Tuesday, October 30, 2012

Ballerina Sloane

Sloane started ballet last week.  She is a princess and she LOVES it.  She couldn't be more excited when she is dancing around.  She was really nervous for the first few minutes last week....this week was very different. 

She had two mishaps this week.....
one-her face met another child's wand.
two-she was fancily running around and looked back at me....the then tripped on the "ferry wing bin" and FELL IN.

On both mishaps tears were shed, more out of embarrassment....because let's not pretend that Aiden has harmed her in many a ways over her short two years.

I love how much she loves dance.  She is a hyper little nut before dance and screams like a baby when we have to leave.

Sunday, October 28, 2012

Football kid

Aiden loves football. Period.  Loves it. Would play it all day every day. Today was the final game of his 2nd season. I like how he feels about himself when he plays. He stands taller. Walks prouder. I like that. I want him to feel good about who he is and what he is capable of doing.  I want him to always win, I wonder if I can do that for him? .... I can feel the eye rolls from people right now.

He's good. Makes me proud. I always want for him to do what makes him happy. If it's football then by God play your heart out kid.
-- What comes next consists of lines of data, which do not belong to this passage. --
Lemma year_start_next y : 0 <= y < 400 ->
  (if y =? 399 then 146097 else year_start (y + 1)) = year_start y + year_length y /\
  yoe_of (year_start y) = y /\ yoe_of (year_start y + year_length y - 1) = y.
Proof.
  intros Hy. apply year_checked in Hy. unfold year_check in Hy. rewrite !andb_true_iff, !Z.eqb_eq in Hy.
  destruct Hy as ((H1 & H2) & H3). rewrite H1 in H3. auto.
Qed.

Lemma yoe_of_mono a b : 0 <= a <= b -> b < 146097 -> yoe_of a <= yoe_of b.
Proof.
  intros Hab Hb. unfold yoe_of. apply Z.div_le_mono; [lia|].
  replace b with (a + Z.of_nat (Z.to_nat (b - a))) in * by lia. generalize dependent (Z.to_nat (b - a)). intros n Hab Hb.
  clear Hab. induction n as [|n IH]; [rewrite Z.add_0_r; lia|]. etransitivity; [apply IH; lia|].
  rewrite Nat2Z.inj_succ. dm.
Qed.

Lemma era_split doe : 0 <= doe < 146097 -> exists y k, 0 <= y < 400 /\ 0 <= k < year_length y /\ doe = year_start y + k.
Proof.
  intros Hd. assert (forall n : nat, (n < 400)%nat -> doe < (if Z.of_nat n =? 399 then 146097 else year_start (Z.of_nat n + 1)) ->
    exists y k, 0 <= y < 400 /\ 0 <= k < year_length y /\ doe = year_start y + k) as H.
  - induction n as [|n IH]; intros Hn Hlt.
    + exists 0, doe. change (doe < 365) in Hlt. change (year_length 0) with 365. change (year_start 0) with 0. lia.
    + destruct (Z.lt_ge_cases doe (year_start (Z.of_nat (S n)))) as [Hl|Hl].
      * apply IH; [lia|]. destruct (Z.eqb_spec (Z.of_nat n) 399); [lia|].
        now replace (Z.of_nat n + 1) with (Z.of_nat (S n)) by lia.
      * exists (Z.of_nat (S n)), (doe - year_start (Z.of_nat (S n))).
        destruct (year_start_next (Z.of_nat (S n)) ltac:(lia)) as (E' & _). lia.
  - apply (H 399%nat); [lia|]. change (doe < 146097). lia.
Qed.

Lemma yoe_doy y k : 0 <= y < 400 -> 0 <= k < year_length y ->
  yoe_of (year_start y + k) = y /\ doy_of (year_start y + k) = k.
Proof.
  intros Hy Hk. destruct (year_start_next y Hy) as (E & E1 & E2).
  assert (year_start y + year_length y <= 146097) as Hb.
  { rewrite <- E. destruct (Z.eqb_spec y 399); [lia|]. unfold year_start. dm. }
  assert (0 <= year_start y) as Hs by (unfold year_start; dm).
  assert (yoe_of (year_start y + k) = y) as Ey.
  { apply Z.le_antisymm; [rewrite <- E2 at 2|rewrite <- E1 at 1]; apply yoe_of_mono; lia. }
  split; [exact Ey|]. unfold doy_of. rewrite Ey. unfold year_start. lia.
Qed.

(** The months and days of a year that begins in March. *)
Definition md_of (k : Z) : Z * Z :=
  let mp := mp_of k in (if mp <? 10 then mp + 3 else mp - 9, k - (153 * mp + 2) / 5 + 1).

Definition day_check (lp : bool) (k : Z) : bool :=
  let '(m, d) := md_of k in
  let '(m', d') := md_of (k + 1) in
  (1 <=? m) && (m <=? 12) && (1 <=? d) && (d <=? length_in (if m <=? 2 then lp else false) m) &&
  (mp_of k <=? 11) && (0 <=? mp_of k) &&
  if k =? (if lp then 365 else 364) then (m =? 2) && (d =? length_in lp 2)
  else if d <? length_in (if m <=? 2 then lp else false) m then (m' =? m) && (d' =? d + 1)
  else (d' =? 1) && (if m <? 12 then (m' =? m + 1) && negb (m =? 2) else m' =? 1).
Definition log_pieces (ticks : Z * Z) (status : Z) (component message : list Z) (r g b : Z) : list piece :=
  stamp_pieces ticks ++ [Colour r g b] ++ status_pieces status r g b ++
  [Colour 255 89 0; Text component; Colour r g b; Text (chars ": ")] ++ [Text message].

Lemma fmt_u_text u : 0 <= u -> Forall (fun c => is_text c = true) (fmt_u u).
Proof.
  intros Hu. eapply Forall_impl; [exact (put_digits_head _ u [] Hu (Forall_nil_2 _))|]. cbv beta. intros c Hc. unfold is_text, ch_escape, ch_backspace.
  rewrite !(proj2 (Z.eqb_neq _ _)) by lia. reflexivity.
Qed.

Lemma klog_stamp_shown g ps k ticks : shown g ps k -> 0 <= ticks.1 /\ 0 <= ticks.2 ->
  Returns (klog_stamp font m sfuel ticks k) (shown g (ps ++ stamp_pieces ticks)).
Proof.
  intros S Ht. unfold klog_stamp, stamp_pieces.
  assert (forall x, 0 <= x -> render m sfuel (chars "%u") [x] = Ret (all_chars [Text (fmt_u x)])) as Hu by reflexivity.
  eapply Returns_bind; [apply (kprintf_shown g ps [Colour 180 180 180]); [exact S|repeat constructor; lia|reflexivity]|]. intros [? k1] S1.
  eapply Returns_bind; [exact (kputchar_shown g _ k1 91 S1 eq_refl)|]. intros [? k2] S2.
  eapply Returns_bind; [exact (pad_shown g _ k2 32 _ S2 eq_refl)|]. intros k3 S3.
  eapply Returns_bind; [apply (kprintf_shown g _ [Text (fmt_u (ticks.2 / 1000 mod 1000000))] k3 _ _ S3);
    [repeat constructor; apply fmt_u_text; dm|apply Hu; dm]|]. intros [? k4] S4.
  eapply Returns_bind; [exact (kputchar_shown g _ k4 46 S4 eq_refl)|]. intros [? k5] S5.
  eapply Returns_bind; [exact (pad_shown g _ k5 48 _ S5 eq_refl)|]. intros k6 S6.
  eapply Returns_bind; [apply (kprintf_shown g _ [Text (fmt_u (ticks.1 mod 1000))] k6 _ _ S6);
    [repeat constructor; apply fmt_u_text; dm|apply Hu; dm]|]. intros [? k7] S7.
  eapply Returns_bind; [exact (kputchar_shown g _ k7 93 S7 eq_refl)|]. intros [? k8] S8. apply Returns_ret.
  rewrite <- !app_assoc in S8. exact S8.
Qed.

Lemma byte_of c n : 0 <= Z.land (Z.shiftr c n) 255 < 256.
Proof. change 255 with (Z.ones 8). rewrite Z.land_ones by lia. change (2 ^ 8) with 256. apply Z.mod_pos_bound. lia. Qed.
If it's barbies next month, have at it.

Do what makes you happy.

Work hard at it.

Do your best and you will be great.

Tuesday, October 23, 2012

more. but what?

I want to do more.  I want to do more for people that don't have what I have.  I know, I don't really have much on the outside.  I live with my mom.  I have two kids.  Divorced at 29. BUT I am happy.  I have healthy children.  I have a good job.  I have great friends.  I have amazing family.  I have a supportive partner in all that I do.  I can do more with what I have.  But what?  How do you do more?  How do you help people get to a better place?  How do you help kids feel safe and warm each night? 

My life is good.  It has better days then others.  But it is really good.  I wake up each morning, go to work, see my kids, and end the day either putting them in bed or talking to Kyle about our days.  I think every life could be harder than mine.  Why wallow in my own self-pity of what has become my life of not being with my kids each night.  They have a great dad who loves them.  When I am down, I remind myself it could be so much worse and move forward.  I wish more people were able to do that. 

My job, I love what I do.  I am good at what I do.  I could be better, who couldn't be better at what they do?  With all the changes and politics involved in education now, I simply try to turn my cheek.  I complain and vent to all the right people then wake up the next day and go do MY job.  I wonder if there is something else I should do? If there is a bigger calling for me somewhere....maybe so. What is it? 

I think too often about doing more with my life.  I don't feel like I haven't done enough I just want to do more.  Make an impact on more than the students in my classes.  I want to reach people and fight for people.  Maybe I need to look into this.  Where do I start?  What do I start? 

I have a small passion for kids of divorced families.  I have been on both sides.  I get it.  I get it whole heartedly.  I know how hard it is watching your parents and I know how hard it is watching your babies experience divorce.  But I think I could do something with this.  But what?  The divorce class you take is a joke.  Parents don't listen to that crap, especially not the ones that need it. 

Hmm.  So much to ponder. So much to think about.  So much I still want to do.  But what?